Abstract Background and Aims Cathepsin-K (Cts-K) is a lysosomal cysteine protease mainly involved in bone remodeling and resorption. Although it is largely released by lung cells, osteoclasts and macrophages, increasing current evidence suggests that the parathyroids may somewhat regulate Cts-K balance. We therefore analyzed Cts-K in a cohort of 85 chronic HD patients (mean age 67+/-12, median dialysis vintage 3.2 yrs), also including some individuals who were previously parathyroidectomized.

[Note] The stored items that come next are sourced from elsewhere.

Lemma parser_rejection json s choice delta before e after tc :
  dataChunk json choice delta → (∀ t, delta_content delta ≠ ContentOther t) →
  default [] (delta_tool_calls delta) = before ++ e :: after →
  Forall (updateEntry (accumulator s)) before →
  tool_calls (accumulator s) !! resolveIndex (accumulator s) e = Some tc →
  (∃ id, strTruthy (dtc_id e) = Some id ∧ id ≠ tc_id tc)
  ∨ is_Some (strTruthy (fn_name (dtc_function e))) →
  (∃ err, (parser json s).2 = Thrown err)
  ∧ (parser json s).1 = (parser (withToolCalls before json) s).1.
Proof.
  intros Hd Hc Hl Hb Htc Hbad.
  destruct (parser_toolCallsChunk json s choice delta before (e :: after) Hd Hc Hl Hb)
    as (s' & t' & -> & Hs' & _ & _ & _ & ->).
  destruct (sameShape_lookup_Some _ _ _ tc Hs' Htc) as (tc' & Htc' & Hid).
  rewrite <- (resolveIndex_shape _ _ e Hs') in Htc'.
  assert (∃ err, toolCallStep newId e s' = (s', [], Thrown err)) as (err & E).
  { destruct (badToolCallType (dtc_type e)) as [t|] eqn:Ht.
    { exists (UnexpectedToolCallType t). unfold toolCallStep. now rewrite Ht. }
    destruct (strTruthy (dtc_id e)) as [id|] eqn:Hi.
    - destruct (decide (id = tc_id tc')) as [-> | Hne].
      + destruct Hbad as [(id & Hid' & Hne) | [name Hname]]; [congruence |].
        exists (UnexpectedToolCallNameChange name).
        apply (toolCallStep_name_change e s' tc' name Ht Htc'); [| exact Hname].
        intros id. rewrite Hi. congruence.
      + exists (UnexpectedToolCallIdChange id).
        now apply (toolCallStep_id_change e s' tc' id).
    - destruct Hbad as [(id & Hid' & _) | [name Hname]]; [congruence |].
      exists (UnexpectedToolCallNameChange name).
      apply (toolCallStep_name_change e s' tc' name Ht Htc'); [| exact Hname].
      intros id. rewrite Hi. congruence. }
  cbv zeta. unfold call. cbn [toolCallsLoop].
  rewrite (bind_thrown _ _ _ _ _ _ E). cbn [fst snd].
  split; [now exists err | now rewrite app_nil_r].
Qed.

Lemma chunkToolCalls_dataChunk json choice delta :
  dataChunk json choice delta → chunkToolCalls json = default [] (delta_tool_calls delta).
Proof.
  intros (_ & _ & Hc & _ & Hd). unfold chunkToolCalls. rewrite Hc. cbn. rewrite Hd. cbn.
  now rewrite !app_nil_r.
Qed.

(** *** Applied entries *)

Lemma isUpdateEntry_spec a e : isUpdateEntry a e = true ↔ updateEntry a e.
Proof.
  unfold isUpdateEntry, updateEntry. rewrite andb_true_iff, bool_decide_eq_true.
  destruct (tool_calls a !! resolveIndex a e) as [tc|].
  - rewrite andb_true_iff, !bool_decide_eq_true. split.
    + intros (Ht & Hid & Hn). split; [exact Ht |]. exists tc. split; [reflexivity |].
      split; [| exact Hn]. intros id Hi. destruct Hid as [Hid | Hid]; congruence.
    + intros (Ht & tc' & Htc & Hid & Hn). injection Htc as <-.
      split; [exact Ht |]. split; [| exact Hn].
      destruct (strTruthy (dtc_id e)) as [id|]; [right | now left].
      now rewrite (Hid id eq_refl).
  - split; [intros [_ H]; discriminate H |].
    intros (_ & tc & Htc & _). discriminate Htc.
Qed.

Lemma updatesPrefix_split a tcs :
  Forall (updateEntry a) (updatesPrefix a tcs)
  ∧ (tcs = updatesPrefix a tcs ++ []
     ∨ ∃ e after, tcs = updatesPrefix a tcs ++ e :: after ∧ isUpdateEntry a e = false).
Proof.
  induction tcs as [|e tcs [IH1 IH2]]; [split; [constructor | now left] |].
  cbn [updatesPrefix]. destruct (isUpdateEntry a e) eqn:He.
  - split; [constructor; [now apply isUpdateEntry_spec | exact IH1] |].
    destruct IH2 as [IH2 | (e' & after & IH2 & He')].
    + left. cbn. now rewrite <- IH2.
    + right. exists e', after. split; [cbn; now rewrite <- IH2 | exact He'].
  - split; [constructor |]. right. exists e, tcs. split; [reflexivity | exact He].
Qed.

(** The first entry that is not an update ends the loop: it creates a tool
    call at a free index, or raises; the recorded tool calls stay as they
    are and no fragment is sent. *)
Lemma toolCallStep_stop a0 e s :
  sameShape a0 (accumulator s) → isUpdateEntry a0 e = false →
  ∃ s' t o, toolCallStep newId e s = (s', t, o)
    ∧ o ≠ Normal Continue
    ∧ omap argsAppendOf t = []
    ∧ ∀ i tc, tool_calls (accumulator s) !! i = Some tc →
              tool_calls (accumulator s') !! i = Some tc.
Proof.
  intros Hs Hu.
  assert (Hn : ¬ updateEntry (accumulator s) e).
  { intros H. apply (updateEntry_shape (accumulator s) a0) in H.
    - apply isUpdateEntry_spec in H. congruence.
    - destruct Hs as [Hl Hi]. split; [now symmetry | intros i; now symmetry]. }
  destruct (badToolCallType (dtc_type e)) as [ty|] eqn:Ht.
  { exists s, [], (Thrown (UnexpectedToolCallType ty)).
    unfold toolCallStep. rewrite Ht. repeat split; [discriminate | auto]. }
  destruct (tool_calls (accumulator s) !! resolveIndex (accumulator s) e) as [tc|] eqn:Hl.
  - destruct (strTruthy (dtc_id e)) as [id|] eqn:Hid.
    + destruct (decide (id = tc_id tc)) as [-> | Hne].
      * destruct (strTruthy (fn_name (dtc_function e))) as [name|] eqn:Hname.
        -- exists s, [], (Thrown (UnexpectedToolCallNameChange name)).
           rewrite (toolCallStep_name_change e s tc name Ht Hl); [| congruence | exact Hname].
           repeat split; [discriminate | auto].
        -- destruct Hn. split; [exact Ht |]. exists tc. split; [exact Hl |].
           split; [congruence | exact Hname].
      * exists s, [], (Thrown (UnexpectedToolCallIdChange id)).
        rewrite (toolCallStep_id_change e s tc id Ht Hl Hid Hne).
        repeat split; [discriminate | auto].
    + destruct (strTruthy (fn_name (dtc_function e))) as [name|] eqn:Hname.
      * exists s, [], (Thrown (UnexpectedToolCallNameChange name)).
        rewrite (toolCallStep_name_change e s tc name Ht Hl); [| congruence | exact Hname].
        repeat split; [discriminate | auto].
      * destruct Hn. split; [exact Ht |]. exists tc. split; [exact Hl |].
        split; [congruence | exact Hname].
  - destruct (toolCallStep_create e s Ht Hl) as (s' & E & Ha).
    eexists s', _, _. split; [exact E |]. split; [discriminate |]. split; [reflexivity |].
    intros i tc Hi. rewrite Ha. unfold arrayStore. cbn [tool_calls].
    rewrite lookup_insert_ne; [exact Hi | congruence].
Qed.

Lemma toolCallsLoop_stop a0 e after s :
  sameShape a0 (accumulator s) → isUpdateEntry a0 e = false →
  omap argsAppendOf (toolCallsLoop newId (e :: after) s).1.2 = []
  ∧ ∀ i tc, tool_calls (accumulator s) !! i = Some tc →
            tool_calls (accumulator (toolCallsLoop newId (e :: after) s).1.1) !! i = Some tc.
Proof.
  intros Hs Hu. destruct (toolCallStep_stop a0 e s Hs Hu) as (s' & t & o & E & Ho & Ht & Hk).
  cbn [toolCallsLoop]. unfold bind. rewrite E.
  destruct o as [[|]| |err]; [now destruct Ho | | |]; unfold ret; cbn [fst snd];
    rewrite ?app_nil_r; split; assumption.
Qed.

(** *** Events that do not reach the tool-call loop *)

Lemma omap_argsAppendOf_models t :
  Forall (λ c, is_Some (modelNameOf c)) t → omap argsAppendOf t = [].
Proof.
  intros H. apply omap_none_forall. eapply Forall_impl; [exact H |].
  now intros [] [? ?].
Qed.

Lemma parser_error_quiet json s e :
  chunk_error json = Some e → quiet (parser json s).1 s.
Proof.
  intros He. unfold quiet, createOpenAIChatCompletionsChunkParser.
  destruct (reportModel_run json s) as (s1 & t1 & E1 & K1 & Q1).
  rewrite (call_bind_normal _ _ _ _ _ _ E1). cbn [fst snd].
  unfold upstreamError. rewrite He. unfold call, bind, pt, return_. cbn [fst snd].
  unfold keeps in K1. simpl in K1.
  split; [congruence |].
  rewrite omap_app, (omap_argsAppendOf_models _ Q1). reflexivity.
Qed.

Lemma parser_sentinel_quiet json s :
  chunk_error json = None → isAzureSentinel json = true → quiet (parser json s).1 s.
Proof.
  intros He Hs. unfold quiet, createOpenAIChatCompletionsChunkParser.
  destruct (reportModel_run json s) as (s1 & t1 & E1 & K1 & Q1).
  rewrite (call_bind_normal _ _ _ _ _ _ E1). cbn [fst snd].
  unfold upstreamError. rewrite He, Hs.
  assert (Hr : @ret Session unit tt s1 = (s1, [], Normal tt)) by reflexivity.
  rewrite (call_bind_normal _ _ _ _ _ _ Hr).
  destruct (warnOnce_run json s1) as (s2 & E2 & K2).
  rewrite (call_bind_normal _ _ _ _ _ _ E2).
  unfold call, bind, when, return_. cbn [fst snd].
  unfold keeps in K1, K2. simpl in K1, K2.
  split; [congruence |].
  rewrite omap_app, (omap_argsAppendOf_models _ Q1). reflexivity.
Qed.

Lemma choices_quiet choices s :
  (∀ choice delta, choices = [choice] →
     badChoiceIndex (choice_index choice) = None → choice_delta choice = Some delta →
     ∃ t, delta_content delta = ContentOther t) →
  quiet ((when (negb (bool_decide (length choices = 1%nat)))
            (throw (ExpectedOneCompletion (length choices))) ;;
          choicesLoop newId choices) s).1 s.
Proof.
  intros Hq. destruct choices as [|choice [|choice2 rest]]; [now split | | now split].
  specialize (Hq choice). unfold quiet, bind, when, ret. cbn [negb bool_decide length].
  cbn [choicesLoop]. unfold choiceStep, bind.
  destruct (badChoiceIndex (choice_index choice)) as [i|]; [now split |].
  destruct (choice_delta choice) as [delta|]; [| now split].
  destruct (Hq delta eq_refl eq_refl eq_refl) as [t ->]. now split.
Qed.

Lemma primaryUsage_no_append json :
  omap argsAppendOf
    match chunk_usage json with
    | Some u => option_list (setCounters ∘ usageCounters (prompt_tokens u)
                               <$> completion_tokens u)
    | None => []
    end = [].
Proof. destruct (chunk_usage json) as [u|]; [now destruct (completion_tokens u) | reflexivity]. Qed.

Lemma parser_choices_quiet json s :
  chunk_error json = None → isAzureSentinel json = false →
  (∀ choice delta, chunk_choices json = [choice] →
     badChoiceIndex (choice_index choice) = None → choice_delta choice = Some delta →
     ∃ t, delta_content delta = ContentOther t) →
  quiet (parser json s).1 s.
Proof.
  intros He Hs Hq. unfold quiet.
  destruct (parser_gates render newId json s He Hs) as (s1 & t1 & K1 & Q1 & ->).
  unfold keeps in K1. simpl in K1.
  cbv zeta. cbn [fst snd]. rewrite omap_app, (omap_argsAppendOf_models _ Q1), call_effects.
  cbn [app].
  assert (accumulator s1 = accumulator s) as <- by congruence.
  destruct (decide (usageOnlyChunk json)) as [[[u Hu] Hc] | Hn].
  - rewrite (bind_returned _ _ _ _ _ (primaryUsage_only json s1 u Hu Hc)).
    cbn [fst snd]. split; [reflexivity |]. now destruct (completion_tokens u).
  - rewrite (bind_normal _ _ _ _ _ _ (primaryUsage_run json s1 Hn)). cbn [fst snd].
    rewrite (bind_normal _ _ _ _ _ _ (groqUsage_run json s1)). cbn [fst snd].
    rewrite !omap_app, primaryUsage_no_append.
    assert (omap argsAppendOf
              (option_list (setCounters ∘ groqCounters
                              <$> (chunk_x_groq json ≫= xgroq_usage))) = []) as ->
      by now destruct (chunk_x_groq json ≫= xgroq_usage).
    cbn [app]. exact (choices_quiet _ s1 Hq).
Qed.

Lemma quiet_applied json s :
  loopEntries json = [] → quiet (parser json s).1 s →
  (∀ i tc, tool_calls (accumulator s) !! i = Some tc →
     tool_calls (accumulator (parser json s).1.1) !! i
       = Some (growArguments
                 (fragmentsFor (accumulator s) i (appliedEntries (accumulator s) json)) tc))
  ∧ omap argsAppendOf (parser json s).1.2
    = argsAppendsFor (accumulator s) (appliedEntries (accumulator s) json).
Proof.
  intros Hl [Hk Ht]. unfold appliedEntries. rewrite Hl. cbn [updatesPrefix].
  split; [| exact Ht].
  intros i tc Hi. rewrite Hk, Hi. cbn. now rewrite growArguments_nil.
Qed.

Method Cts-K serum levels were measured before a mid-week dialysis session together with standard biochemical parameters. Twenty-six healthy subjects matched for age and gender served as controls. Patients were further stratified according to whether they were parathyroidectomized or not. Results Cts-K levels were statistically higher in HD patients than in controls (median 340, IQR 170-835 vs. 190 IQR 20-120 pg/mL, p<0.0001) and significantly associated with ALP (r=0.50, p<0.001), CRP (r=0.46,p<0.001) and PTH (r=0.24,p=0.02). Patients with previous parathyroidectomy (n=8) had significantly lower levels of Cts-K (942.3 vs 46.2 pg/mL, p<0.0001). At ROC analyses, Cts-K showed an excellent diagnostic profile in distinguishing parathyroidectomized patients (AUC 0.977, best Cts-K cutoff< 100 pg/mL; sens. 100%, spec. 93%; Figure 1). Of note, although slightly inferior, the AUC of Cts-K was not statistically different to that of PTH (p=0.11 for comparison of ROC curves). Conclusion Cathepsin-K may represent a potential candidate biomarker for diagnosing and managing MBD complications, particularly those related to parathyroid dysfunction. Its exact biological role in these conditions deserves further examination.